En tant que CPA, je recommanderais de le faire début septembre, et non le 14 septembre. Si l’examen révèle un déficit, vous avez besoin de temps pour y remédier.
Connaître le numéro qui vous protège
Vous n’êtes pas obligé de prévoir parfaitement votre facture fiscale pour éviter une pénalité. L’IRS vous offre un refuge, et l’atteindre est l’objectif.
Vous évitez généralement une pénalité pour sous-paiement si vous payez le plus petit des deux montants :
- 90 % de ce que vous devez cette année
- Ou 100 % de ce que vous deviez l’année dernière
Si votre revenu brut ajusté l’année dernière était supérieur à 150 000 $, ce deuxième chiffre passe à 110 %.
Quelques chiffres à retenir :
- Vous faites face à une pénalité uniquement s’il vous manque 1 000 $ ou plus après retenue et crédits.
- La pénalité est en réalité des intérêts, actuellement de 7 % par an composés quotidiennement, facturés sur ce que vous avez sous-payé.
- Il s’étend de chaque date limite non respectée jusqu’à ce que vous payiez, donc un déficit au troisième trimestre continue de vous coûter cher jusqu’à ce que vous le clôturiez.
Pour la plupart des propriétaires d’entreprise, la sphère de sécurité de l’année précédente est celle sur laquelle s’appuyer, car il s’agit d’un nombre fixe et connu. Vous connaissez déjà l’impôt de l’année dernière. Payer 100 %, ou 110 % si vous dépassez le seuil de revenu, en quatre versements égaux est le moyen le plus propre de rester protégé lorsque le revenu de cette année est difficile à cerner.
Utiliser la retenue comme solution de fin d’année
Si votre examen de septembre révèle une lacune, il existe un outil que la plupart des propriétaires d’entreprise négligent.
Les paiements estimés ne comptent que pour le trimestre où vous les effectuez réellement. La retenue fonctionne différemment. L’IRS traite les retenues comme si elles étaient payées uniformément sur les quatre trimestres, même si tout provenait d’un chèque de paie de décembre.
Si vous ou votre conjoint avez un revenu W-2, augmenter cette retenue en fin d’année peut combler un déficit antérieur d’une manière qu’un paiement estimé de rattrapage ne peut pas faire.
Il existe également un soulagement si vos revenus sont véritablement inégaux. La méthode de versement de revenu annualisé vous permet de faire correspondre vos paiements au moment où vous avez réellement gagné de l’argent, de sorte qu’un troisième ou un quatrième trimestre important n’est pas traité comme un revenu sur lequel vous auriez dû payer de l’impôt en avril.
Si la majeure partie de vos revenus arrive plus tard dans l’année, cela peut réduire, voire effacer, une pénalité. Cela nécessite plus de documentation, il s’agit donc d’une conversation à avoir avec votre CPA plutôt que d’une case à cocher par vous-même.

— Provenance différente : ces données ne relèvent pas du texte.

Lemma timer_lines_index_error interval now key (L : list Q) e :
  ~ (interval == 0)%Q ->
  Master.timer_lines interval now (key, L) = Py.Raise e -> e = Py.IndexError.
Proof.
intros Hinterval Hraise. destruct L as [|x L].
- unfold Master.timer_lines in Hraise. cbn in Hraise.
  change (Z.to_nat 0) with 0%nat in Hraise. cbn in Hraise. congruence.
- destruct (timer_lines_six interval now key (x :: L) Hinterval)
    as (ls & Hls & _); [discriminate|]. congruence.
Qed.

(** A non-zero interval and an empty timer list. *)
Lemma report_empty_timer self now (c : gmap string Q)
    (t : gmap string (list Q)) :
  ~ (now - Master.last_flush_time self == 0)%Q ->
  (exists key, t !! key = Some []) ->
  Master._build_graphite_report self now c t
  = (reported_at self now (Master.num_stats self), Py.Raise Py.IndexError).
Proof.
intros Hinterval [key Hkey]. unfold Master._build_graphite_report.
set (interval := (now - Master.last_flush_time self)%Q) in *.
rewrite (lines_of_flat _ (counter_pair interval now))
  by (intros item _; now apply counter_lines_pair).
cbn [Py.bind].
rewrite (lines_of_some_raises _ _ Py.IndexError).
- reflexivity.
- intros [k L] e _ Hraise. eapply timer_lines_index_error; eassumption.
- exists (key, []). split; [now apply list_elem_of_In, elem_of_map_to_list|].
  unfold Master.timer_lines. cbn.
  change (Z.to_nat 0) with 0%nat. reflexivity.
Qed.

(** X14 ([Master._build_graphite_report], the empty timer list).  When the
    interval is not zero and some timer key holds an empty list, the
    report stops with IndexError (values[0]); last_flush_time has already
    become now, num_stats has not changed. *)
Theorem X14_report_empty_timer (self : Master.t) (now : Q)
    (agg_counters : gmap string Q) (agg_timers : gmap string (list Q))
    (Hinterval : ~ (now - Master.last_flush_time self == 0)%Q)
    (Hempty : exists key, agg_timers !! key = Some []) :
  exists self',
    Master._build_graphite_report self now agg_counters agg_timers
    = (self', Py.Raise Py.IndexError)
    /\ Master.last_flush_time self' = now
    /\ Master.num_stats self' = Master.num_stats self
    /\ Master.graphite self' = Master.graphite self.
Proof.
rewrite (report_empty_timer self now agg_counters agg_timers Hinterval Hempty).
eexists. split; [reflexivity|]. cbn. tauto.
Qed.

Lemma X14_report_empty_timer_witness :
  exists self',
    Master._build_graphite_report Scenario.master0 1000 ∅ (<["t" := []]> ∅)
    = (self', Py.Raise Py.IndexError).
Proof.
destruct (X14_report_empty_timer Scenario.master0 1000 ∅ (<["t" := []]> ∅))
  as (self' & Hreport & _).
- intros Hz. vm_compute in Hz. discriminate Hz.
- exists "t". apply lookup_insert_eq.
- exists self'. exact Hreport.
Defined.

(** What [_flush] hands to [_send_to_graphite]. *)
Lemma flush_prelude self io :
  exists self2,
    Master._flush self io
    = Master._send_to_graphite self2 io
        (<["tallier.bytes.total" :=
             Master.total_byte_count (Master.merge (Master.results io))]>
           (<["tallier.messages.total" :=
                Master.total_message_count (Master.merge (Master.results io))]>
              (Master.agg_counters (Master.merge (Master.results io)))))
        (Master.agg_timers (Master.merge (Master.results io)))
    /\ Master.num_workers self2 = Master.num_workers self
    /\ Master.flush_interval self2 = Master.flush_interval self
    /\ Master.harold self2 = Master.harold self
    /\ Master.next_flush_time self2 = Master.next_flush_time self
    /\ Master.last_flush_time self2 = Master.last_flush_time self
    /\ Master.num_stats self2 = Master.num_stats self
    /\ Master.graphite self2 = Master.graphite self
    /\ Master.stopped self2 = Master.stopped self
    /\ forall msg, In (Master.ERROR, msg) (Master.log self2)
                   <-> In (Master.ERROR, msg) (Master.log self).
Proof.
unfold Master._flush.
set (counter := FrequencyCounter._sample_batch _ _).
set (self2 := if Qle_bool 60 _ then _ else _).
exists self2. split; [reflexivity|].
subst self2. destruct (Qle_bool 60 _); [|cbn; tauto].
match goal with
| |- context [match ?x with [] => _ | _ :: _ => _ end] => destruct x
end; cbn; [tauto|].
do 8 (split; [reflexivity|]). intros msg. split.
- apply in_info_snoc.
- intros Hin. apply in_or_app. now left.
Qed.

(** No merged timer list is empty when no worker's is. *)
Lemma merge_timers_nonempty (results : list Listener.bundle) :
  (forall b, In b results -> forall k L, snd b !! k = Some L -> L <> []) ->
  forall k L, Master.agg_timers (Master.merge results) !! k = Some L -> L <> [].
Proof.
intros Hworkers k L Hk.
destruct (merge_fold results Master.merged_init k) as (_ & _ & Ht & Hn & _).
fold (Master.merge results) in Ht, Hn. rewrite Hk in Ht, Hn.
cbn [Master.merged_init Master.agg_timers] in Ht. rewrite lookup_empty in Ht.
cbn [default from_option id app] in Ht. subst L.
assert (Hsome : ~ List.Forall (fun b : Listener.bundle => snd b !! k = None)
                    results).
{ intros Hall. assert (Some (concat (map (fun b : Listener.bundle =>
                                            default [] (snd b !! k)) results))
                       = None) as Hnone by (apply Hn; split; [|exact Hall];
                                            apply lookup_empty).
  discriminate Hnone. }
clear Hn Hk. induction results as [|b results IH]; [now destruct Hsome|].
cbn [map concat]. destruct (snd b !! k) as [Lb|] eqn:Hb.
- cbn [default from_option id]. intros Happ.
  apply app_eq_nil in Happ as [HLb _].
  exact (Hworkers b (or_introl eq_refl) k Lb Hb HLb).
- cbn [default from_option id app]. apply IH.
  + intros b' Hb'. apply Hworkers. now right.
  + intros Hall. apply Hsome. now constructor.
Qed.

End ReportLaws.

(** ** The scheduler loop: cadence and ending *)

Section SchedulerLaws.

(** What one call leaves of the Master: the deadline, the interval, the
    shutdown flag, and what graphite had received, to which at most one
    report is added, exactly one when the call returns. *)
#[local] Abbreviation kept :=
  (fun (self : Master.t) (r : Master.t * Py.result unit) =>
     Master.next_flush_time (fst r) = Master.next_flush_time self
     /\ Master.flush_interval (fst r) = Master.flush_interval self
     /\ Master.stopped (fst r) = Master.stopped self
     /\ exists new,
          Master.graphite (fst r) = Master.graphite self ++ new
          /\ (length new <= 1)%nat
          /\ (forall u, snd r = Py.Ok u -> length new = 1%nat)).

Lemma build_fields self now c t :
  let r := Master._build_graphite_report self now c t in
  Master.next_flush_time (fst r) = Master.next_flush_time self
  /\ Master.flush_interval (fst r) = Master.flush_interval self
  /\ Master.stopped (fst r) = Master.stopped self
  /\ Master.graphite (fst r) = Master.graphite self
  /\ Master.harold (fst r) = Master.harold self.
Proof.
unfold Master._build_graphite_report.
destruct (Py.bind _ _); cbn; tauto.
Qed.

Lemma send_kept self io c t : kept self (Master._send_to_graphite self io c t).
Proof.
unfold Master._send_to_graphite.
destruct (Master.connect io) as [_|e].
2:{ cbn. do 3 (split; [reflexivity|]). exists [].
    rewrite List.app_nil_r. split; [reflexivity|]. split; [cbn; lia|discriminate]. }
pose proof (build_fields (Master.logging_info self "Connecting to graphite...")
              (Master.time_report io) c t) as Hb.
destruct (Master._build_graphite_report _ _ _ _) as [self1 [msg|e]];
  cbn in Hb; destruct Hb as (Hn & Hf & Hs & Hg & Hh).
2:{ cbn. do 3 (split; [assumption|]). exists [].
    rewrite List.app_nil_r. split; [assumption|]. split; [cbn; lia|discriminate]. }
destruct (Master.send io) as [_|e].
2:{ cbn. do 3 (split; [assumption|]). exists [].
    rewrite List.app_nil_r. split; [assumption|]. split; [cbn; lia|discriminate]. }
cbn [Master.logging_info Master.set_log Master.harold].
destruct (Master.harold self1);
  [destruct (Master.heartbeat io) as [_|[]]|]; cbn;
  (do 3 (split; [assumption|])); exists [msg]; rewrite Hg;
  (split; [reflexivity|]); (split; [cbn; lia|reflexivity]).
Qed.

Chez Gelt, nous considérons le devis de septembre comme un moment de planification, pas seulement comme un paiement. C’est le moment où l’année est enfin suffisamment claire pour agir, et où il reste encore du temps pour agir.
Faites du 15 septembre un point de contrôle, pas seulement un paiement
Ce qui fait l’importance de ce délai, au-delà du paiement lui-même, c’est ce qu’il fixe. Une mauvaise estimation du T3 ne reste pas contenue au T3. Il vous suit jusqu’au dernier versement du 15 janvier et jusqu’à la facture que vous réglez en avril.

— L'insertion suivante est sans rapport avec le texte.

(** ** The patch applier ([applyPatchesToRom], the loop over the patches)

    The loop over [m_patchInfo] rewrites the binaries and fills the
    autogen buffers.  The loop that follows it in [applyPatchesToRom]
    installs the new code of each destination: it grows the binaries and
    copies the autogen buffers, which it does not write.  Its part for
    the overlays is modelled further below ([installNewcode]). *)

(** The conversion of an [int] overlay number to the [std::size_t]
    argument of [getOverlay]. *)
Definition size_t_of_int (z : Z) : N := Z.to_N (wrap_size_t z).

Definition set_ov_bin (bin : CodeBin) (ov : OverlayBin) : OverlayBin :=
  {| ov_bin := bin; backupData := backupData ov; ov_id := ov_id ov |}.

(** The bridge of an ARM to THUMB jump:
    [LDR PC, [PC,#-4]] and the address to jump to. *)
Definition arm2thumbJumpBridge (srcAddress : Z) : list Z :=
  bytes_u32 0xE51FF004 ++ bytes_u32 (Z.lor srcAddress 1).

(** The hook bridge written at [hookBridgeAddr]. *)
Definition hookBridge (ogOpCode destAddress srcAddress hookBridgeAddr : Z)
  : list Z :=
  bytes_u32 armHookPush
  ++ bytes_u32 (makeJumpOpCode armOpcodeBL (add32 hookBridgeAddr 4) srcAddress)
  ++ bytes_u32 armHookPop
  ++ bytes_u32 (fixupOpCode ogOpCode destAddress (add32 hookBridgeAddr 12))
  ++ bytes_u32 (makeJumpOpCode armOpcodeB (add32 hookBridgeAddr 16)
                               (add32 destAddress 4)).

En recalculant maintenant, vous obtenez plus qu’un paiement correct. Vous obtenez une indication anticipée de la destination de l’année, ce qui vous donne la possibilité de prendre de véritables mesures avant décembre, comme ajuster votre rémunération, planifier un achat important, financer un régime de retraite ou accélérer une déduction.
Alors avant le 15 septembre, posez trois questions à votre CPA :
- Que dois-je réellement pour l’année en fonction de mes revenus jusqu’en août ?
- Suis-je sur la bonne voie pour atteindre mon refuge ?
- Si je suis à découvert, dois-je y remédier avec un paiement estimé, avec une retenue ou en annualisant mes revenus ?
Ces trois questions font d’une échéance de routine le point de contrôle fiscal le plus utile de votre année.
Cet article a été écrit et présente les points de vue de notre conseiller collaborateur, et non de la rédaction de Kiplinger. Vous pouvez vérifier les dossiers des conseillers auprès du SECONDE ou avec FINRA.